Poor UK PMI Data – Economy at Risk of Stalling
The value of the pound is being heavily driven by weak fundamentals seen on both the economic data front and Brexit recoil. Today saw the release of the UK Services PMI, which makes up around 70% of the country’s entire GDP. The number produced was very much disappointing, coming in at 50.1 vs. expected 51.1 and the previous 51.2. IHS Markit chief business economist Chris Williamson had the following to say about the release:
“The latest PMI survey results indicate that the UK economy is at risk of stalling or worse as escalating Brexit uncertainty coincides with a wider slower slowdown in the global economy. “Service sector growth ground almost to a halt in January, matching similar disappointing news in the manufacturing and construction sectors. The last three months have seen the economy slip into its weakest growth spell for six year. They indicate that GDP likely stagnated at the start of 2019. This being after eking out modest growth of just 0.1% in the fourth quarter.”

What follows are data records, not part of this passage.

Lemma change_stacks_disjoint w w' :
  arrays_change w w' → ids_from_nanoid w → stacks_disjoint w → stacks_disjoint w'.
Proof.
  intros Hch Hinv Hdis a b sa sb k Hab Ha Hb Hka Hkb.
  destruct Hch as [Harr Hn|Harr Hn|r s0 Harr Hs0 Hn|r s0 x Harr Hr Hn];
    rewrite Harr in Ha, Hb.
  - exact (Hdis a b sa sb k Hab Ha Hb Hka Hkb).
  - apply lookup_app_Some in Ha as [Ha|[_ Ha]];
      [|apply list_lookup_singleton_Some in Ha as [_ <-]; by apply elem_of_nil in Hka].
    apply lookup_app_Some in Hb as [Hb|[_ Hb]];
      [|apply list_lookup_singleton_Some in Hb as [_ <-]; by apply elem_of_nil in Hkb].
    exact (Hdis a b sa sb k Hab Ha Hb Hka Hkb).
  - assert (Hold : ∀ k', k' ∈ s0 → ∃ l, arrays w !! r = Some l ∧ k' ∈ l).
    { intros k' Hk'. subst s0. destruct (arrays w !! r) as [l|]; simpl in Hk'.
      - by exists l.
      - by apply elem_of_nil in Hk'. }
    apply list_lookup_insert_Some in Ha as [(<- & <- & Hlt)|[Hne Ha]];
      apply list_lookup_insert_Some in Hb as [(<- & <- & Hlt')|[Hne' Hb]];
      try done.
    + apply elem_of_app in Hka as [Hka|Hka].
      * destruct (Hold k Hka) as (l & Hl & Hkl).
        exact (Hdis r b l sb k Hab Hl Hb Hkl Hkb).
      * apply list_elem_of_singleton in Hka as ->.
        exact (fresh_id_not_in_arrays w b sb Hinv Hb Hkb).
    + apply elem_of_app in Hkb as [Hkb|Hkb].
      * destruct (Hold k Hkb) as (l & Hl & Hkl).
        exact (Hdis a r sa l k Hab Ha Hl Hka Hkl).
      * apply list_elem_of_singleton in Hkb as ->.
        exact (fresh_id_not_in_arrays w a sa Hinv Ha Hka).
    + exact (Hdis a b sa sb k Hab Ha Hb Hka Hkb).
  - assert (Hsub : ∀ k', k' ∈ s0 → k' ∈ s0 ++ [x])
      by (intros k' ?; apply elem_of_app; by left).
    apply list_lookup_insert_Some in Ha as [(<- & <- & Hlt)|[Hne Ha]];
      apply list_lookup_insert_Some in Hb as [(<- & <- & Hlt')|[Hne' Hb]];
      try done.
    + exact (Hdis r b _ sb k Hab Hr Hb (Hsub k Hka) Hkb).
    + exact (Hdis a r sa _ k Hab Ha Hr Hka (Hsub k Hkb)).
    + exact (Hdis a b sa sb k Hab Ha Hb Hka Hkb).
Qed.

Lemma run_invariants acts w :
  valid w → ids_from_nanoid w → stacks_disjoint w →
  valid (run nanoid_output acts w) ∧ ids_from_nanoid (run nanoid_output acts w) ∧ stacks_disjoint (run nanoid_output acts w).
Proof.
  revert w. induction acts as [|a acts IH]; intros w Hv Hi Hd; [done|]. simpl.
  pose proof (step_arrays_change a w Hv) as Hch.
  apply IH.
  - by apply step_valid.
  - by eapply change_ids_from_nanoid.
  - by eapply change_stacks_disjoint.
Qed.

Lemma init_invariants : ids_from_nanoid init_world ∧ stacks_disjoint init_world.
Proof.
  split.
  - intros a s k Ha. simpl in Ha. by rewrite lookup_nil in Ha.
  - intros a b sa sb k _ Ha. simpl in Ha. by rewrite lookup_nil in Ha.
Qed.
End RunProperties.

Section IsolationProperties.
Variable nanoid_output : nat -> string.
Implicit Types (w : World) (i k : string) (c : ModalComponent) (h : CreatedModal)
               (a : Action) (acts : list Action).

Local Abbreviation handle_open := (handle_open nanoid_output).

Lemma nanoid_calls_handle_open h p w :
  valid w → (nanoid_calls w < nanoid_calls (snd (handle_open h p w)))%nat.
Proof.
  intros Hv. rewrite handle_open_eq. simpl.
  set (w1 := with_arrays _ _).
  assert (Hv1 : valid w1) by exact Hv.
  pose proof (nanoid_calls_openModal nanoid_output (nanoid_output (nanoid_calls w))
                (component h) p w1 Hv1) as Hle.
  simpl in Hle. lia.
Qed.

(** C8. Teardown clears all.  From any well-formed world, populated
    or not, and whatever is done after it (any number of handles
    created, opened and closed in any order, direct calls of the
    store's methods, mappings installed by hand, renders), the
    provider's effect cleanup leaves a store that holds no instance:
    no key has an entry, the size is zero and a render pass returns
    nothing.  The arrays of the handles play no part in it. *)
Theorem teardown_clears_all acts w :
  valid w →
  let w1 := run nanoid_output acts w in
  snapshot (ModalProvider_unmount w1) = JsMap.empty
  ∧ JsMap.size (snapshot (ModalProvider_unmount w1)) = 0
  ∧ (∀ k, JsMap.get k (snapshot (ModalProvider_unmount w1)) = None)
  ∧ fst (ModalRenderer (ModalProvider_unmount w1)) = [].
Proof.
  intros Hv0 w1.
  assert (Hv : valid w1) by by apply run_valid.
  assert (Hs : snapshot (ModalProvider_unmount w1) = JsMap.empty)
    by (rewrite ModalProvider_unmount_eq by done; apply snapshot_swapped).
  split; [done|]. split; [by rewrite Hs|]. split; [intros k; by rewrite Hs|].
  unfold ModalRenderer. by rewrite Hs.
Qed.

(** C2. Stack ownership isolation.  When [nanoid()] never repeats an id
    and never returns the empty string, in every world the program can
    reach and for two different handles [h1], [h2] (whatever their
    components): after [h1.open(); h2.open(); h1.close()] the store is
    the store as it was before the close without [h1]'s id, [h2]'s
    entry is there with its props, and [h2]'s array still ends with its
    id.  More generally, in every reachable world, [h1.close()] leaves
    the entry of every id held in [h2]'s array as it is. *)
Theorem stack_ownership_isolation acts h1 h2
    (p1 p2 : option (gmap string JsValue)) :
  (∀ m n, nanoid_output m = nanoid_output n → m = n) →
  (∀ n, nanoid_output n ≠ EmptyString) →
  let w := run nanoid_output acts init_world in
  created h1 w → created h2 w → ids h1 ≠ ids h2 →
  let i1 := fst (handle_open h1 p1 w) in
  let w1 := snd (handle_open h1 p1 w) in
  let i2 := fst (handle_open h2 p2 w1) in
  let w2 := snd (handle_open h2 p2 w1) in
  let w3 := handle_close h1 w2 in
  (i1 ≠ i2
   ∧ snapshot w3 = JsMap.delete i1 (snapshot w2)
   ∧ JsMap.get i1 (snapshot w3) = None
   ∧ (∃ componentId,
        JsMap.get i2 (snapshot w2) = Some (ModalState.mk i2 componentId p2)
        ∧ JsMap.get i2 (snapshot w3) = Some (ModalState.mk i2 componentId p2))
   ∧ (∀ k, k ≠ i1 → JsMap.get k (snapshot w3) = JsMap.get k (snapshot w2))
   ∧ stack h1 w3 = stack h1 w
   ∧ stack h2 w3 = stack h2 w ++ [i2])
  ∧ (∀ k, k ∈ stack h2 w →
       JsMap.get k (snapshot (handle_close h1 w)) = JsMap.get k (snapshot w)).
Proof.
  intros Hinj Hne w Hc1 Hc2 Hh i1 w1 i2 w2 w3.
  destruct init_invariants with (nanoid_output := nanoid_output) as [Hi0 Hd0].
  destruct (run_invariants nanoid_output Hinj acts init_world valid_init Hi0 Hd0)
    as (Hv & Hi & Hd).
  fold w in Hv, Hi, Hd.
  split.
  - destruct (handle_open_spec nanoid_output h1 p1 w Hv) as (Hi1 & Hv1 & Ha1 & Hs1).
    fold i1 in Hi1. fold w1 in Hv1, Ha1, Hs1. rewrite <- Hi1 in Ha1, Hs1.
    destruct (handle_open_spec nanoid_output h2 p2 w1 Hv1) as (Hi2 & Hv2 & Ha2 & Hs2).
    fold i2 in Hi2. fold w2 in Hv2, Ha2, Hs2. rewrite <- Hi2 in Ha2, Hs2.
    pose proof (nanoid_calls_handle_open h1 p1 w Hv) as Hlt. fold w1 in Hlt.
    assert (Hi12 : i1 ≠ i2).
    { rewrite Hi1, Hi2. intros Heq. apply Hinj in Heq. lia. }
    assert (Hi1ne : i1 ≠ EmptyString) by (rewrite Hi1; apply Hne).
    assert (Hst1 : stack h1 w1 = stack h1 w ++ [i1])
      by exact (stack_insert_arrays h1 _ w w1 Hc1 Ha1).
    assert (Hst2 : stack h1 w2 = stack h1 w ++ [i1]).
    { rewrite <- Hst1. eapply (stack_insert_arrays_ne h2 h1); [|exact Ha2]. congruence. }
    assert (Hst2' : stack h2 w2 = stack h2 w ++ [i2]).
    { rewrite (stack_insert_arrays h2 (stack h2 w1 ++ [i2]) w1 w2); [| |exact Ha2].
      - f_equal. eapply (stack_insert_arrays_ne h1 h2); [done|exact Ha1].
      - by eapply created_insert_arrays. }
    destruct (handle_close_spec h1 _ i1 w2 Hv2 Hst2 Hi1ne) as (Hv3 & Ha3 & Hs3).
    fold w3 in Hv3, Ha3, Hs3.
    split; [done|]. split; [done|].
    split; [rewrite Hs3; apply JsMapFacts.get_delete_eq|].
    split.
    { eexists. rewrite Hs3, JsMapFacts.get_delete_ne by done.
      rewrite Hs2. split; apply JsMapFacts.get_set_eq. }
    split; [intros k Hk; rewrite Hs3; by apply JsMapFacts.get_delete_ne|].
    split.
    + rewrite (stack_insert_arrays h1 (stack h1 w) w2 w3); [done| |exact Ha3].
      eapply created_insert_arrays; [exact Ha2|].
      by eapply created_insert_arrays.
    + rewrite <- Hst2'. eapply (stack_insert_arrays_ne h1 h2); [done|exact Ha3].
  - intros k Hk.
    destruct (stack_cases (stack h1 w)) as [He|(s & x & Hs)].
    + by rewrite handle_close_empty.
    + pose proof (stack_snoc_lookup h1 s x w Hs) as Hl1.
      assert (Hl2 : ∃ l, arrays w !! ids h2 = Some l ∧ k ∈ l).
      { unfold stack in Hk. destruct (arrays w !! ids h2) as [l|]; simpl in Hk.
        - by exists l.
        - by apply elem_of_nil in Hk. }
      destruct Hl2 as (l & Hl2 & Hkl).
      assert (Hxk : x ≠ k).
      { intros ->. apply (Hd (ids h1) (ids h2) _ l k Hh Hl1 Hl2); [|done].
        apply elem_of_app. right. by apply list_elem_of_singleton. }
      rewrite (handle_close_snoc h1 s x w Hs). simpl.
      destruct (truthy x); [|done].
      rewrite snapshot_closeModal by exact Hv.
      by apply JsMapFacts.get_delete_ne.
Qed.
End IsolationProperties.

(** ** The statements at concrete inputs *)

Lemma demo_nanoid_nonempty n : demo_nanoid n ≠ EmptyString.
Proof. by destruct n. Qed.

Lemma demo_nanoid_injective m n : demo_nanoid m = demo_nanoid n → m = n.
Proof.
  revert n. induction m as [|m IH]; intros [|n]; simpl; try done.
  intros [= H]. f_equal. by apply IH.
Qed.

Lemma valid_demo_w3 : valid demo_w3.
Proof. unfold valid. vm_compute. lia. Qed.

Lemma created_demo_h1 : created demo_h1 demo_w3.
Proof. unfold created. vm_compute. lia. Qed.

(** The scenario [h.open({title: "A"}); h.open({title: "B"}); h.close()]:
    the second open and the close, from the world after the first open. *)
Lemma open_close_inverse_witness :
  valid demo_w3 ∧ created demo_h1 demo_w3
  ∧ demo_nanoid (nanoid_calls demo_w3) ≠ EmptyString
  ∧ JsMap.get (demo_nanoid (nanoid_calls demo_w3)) (snapshot demo_w3) = None
  ∧ let w1 := snd (handle_open demo_nanoid demo_h1 (title "B") demo_w3) in
    JsMap.size (snapshot w1) = S (JsMap.size (snapshot demo_w3))
    ∧ snapshot (handle_close demo_h1 w1) = snapshot demo_w3.
Proof.
  assert (Hne : demo_nanoid (nanoid_calls demo_w3) ≠ EmptyString) by (vm_compute; discriminate).
  assert (Hfresh : JsMap.get (demo_nanoid (nanoid_calls demo_w3)) (snapshot demo_w3) = None)
    by reflexivity.
  pose proof (open_close_inverse demo_nanoid demo_h1 (title "B") demo_w3
                valid_demo_w3 created_demo_h1 Hne Hfresh) as H.
  split; [exact valid_demo_w3|]. split; [exact created_demo_h1|].
  cbv zeta in H. destruct H as (_ & _ & H1 & _ & _ & H2 & _).
  split; [exact Hne|]. split; [exact Hfresh|].
  split; [exact H1 | exact H2].
Defined.

Lemma stack_ownership_isolation_witness :
  (∀ m n, demo_nanoid m = demo_nanoid n → m = n)
  ∧ (∀ n, demo_nanoid n ≠ EmptyString)
  ∧ created demo_h1 (run demo_nanoid demo_acts init_world)
  ∧ created demo_h2 (run demo_nanoid demo_acts init_world)
  ∧ ids demo_h1 ≠ ids demo_h2
  ∧ let w1 := snd (handle_open demo_nanoid demo_h1 (title "A")
                     (run demo_nanoid demo_acts init_world)) in
    let i2 := fst (handle_open demo_nanoid demo_h2 None w1) in
    let w2 := snd (handle_open demo_nanoid demo_h2 None w1) in
    JsMap.get i2 (snapshot (handle_close demo_h1 w2)) = JsMap.get i2 (snapshot w2)
    ∧ stack demo_h2 (handle_close demo_h1 w2) = [i2].
Proof.
  assert (Hc1 : created demo_h1 (run demo_nanoid demo_acts init_world))
    by (unfold created; vm_compute; lia).
  assert (Hc2 : created demo_h2 (run demo_nanoid demo_acts init_world))
    by (unfold created; vm_compute; lia).
  assert (Hh : ids demo_h1 ≠ ids demo_h2) by (vm_compute; discriminate).
  destruct (stack_ownership_isolation demo_nanoid demo_acts demo_h1 demo_h2
              (title "A") None
              demo_nanoid_injective demo_nanoid_nonempty Hc1 Hc2 Hh)
    as [(_ & _ & _ & _ & Hk & _ & Hst) _].
  split; [exact demo_nanoid_injective|]. split; [exact demo_nanoid_nonempty|].
  split; [exact Hc1|]. split; [exact Hc2|]. split; [exact Hh|].
  split; [apply Hk; vm_compute; discriminate | exact Hst].
Defined.

Lemma registry_consistent_init : registry_consistent init_world.
Proof. split; intros ? ? H; simpl in H; by rewrite lookup_empty in H. Qed.

Lemma registration_idempotent_witness :
  registry_consistent init_world
  ∧ demo_nanoid (nanoid_calls init_world) ≠ EmptyString
  ∧ componentIdMap init_world !! demo_nanoid (nanoid_calls init_world) = None
  ∧ let i1 := fst (registerComponent demo_nanoid TitleModal init_world) in
    let w1 := snd (registerComponent demo_nanoid TitleModal init_world) in
    fst (registerComponent demo_nanoid TitleModal w1) = i1
    ∧ resolveComponent i1 w1 = Some TitleModal.
Proof.
  assert (Hne : demo_nanoid (nanoid_calls init_world) ≠ EmptyString) by (vm_compute; discriminate).
  assert (Hfresh : componentIdMap init_world !! demo_nanoid (nanoid_calls init_world) = None)
    by reflexivity.
  pose proof (registration_idempotent demo_nanoid TitleModal init_world
                registry_consistent_init (λ _, conj Hne Hfresh)) as H.
  cbv zeta in H. destruct H as (H1 & _ & H2 & _).
  split; [exact registry_consistent_init|]. split; [exact Hne|]. split; [exact Hfresh|].
  split; [exact H1 | exact H2].
Defined.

Technical Review – GBP/USD
In terms of GBP/USD, the pair was slammed over 100 pips during the session on Tuesday, given the above-detailed circumstances. Downside was initially limited in the early part of the European session, which was thanks to the big psychological 1.3000 mark. This provided some comfort initially before pressure from the bears became too much. Once the sellers managed to force a breach of this territory, a fresh wave of selling pressure was seen.
A drop of almost 80 pips was seen after this support breakout, seeing the price fall to a sessions low of 1.2924. This was the lowest it has been since 22nd January during the month’s bull run. The major area of support is eyed just further south, initially at the 38.2% Fibonacci of the January rally. That corresponds to the 1.2900 territory. An area of demand is seen slightly below at 1.2870-30 range, which supported the price on several occasions, mid-January.
Should the above-detailed areas of support fail to catch the falling price, then another drop to the 1.27 territory will be eyed. Another zone for buyers can be seen tracking from 1.2750 to the round 1.2700 figure.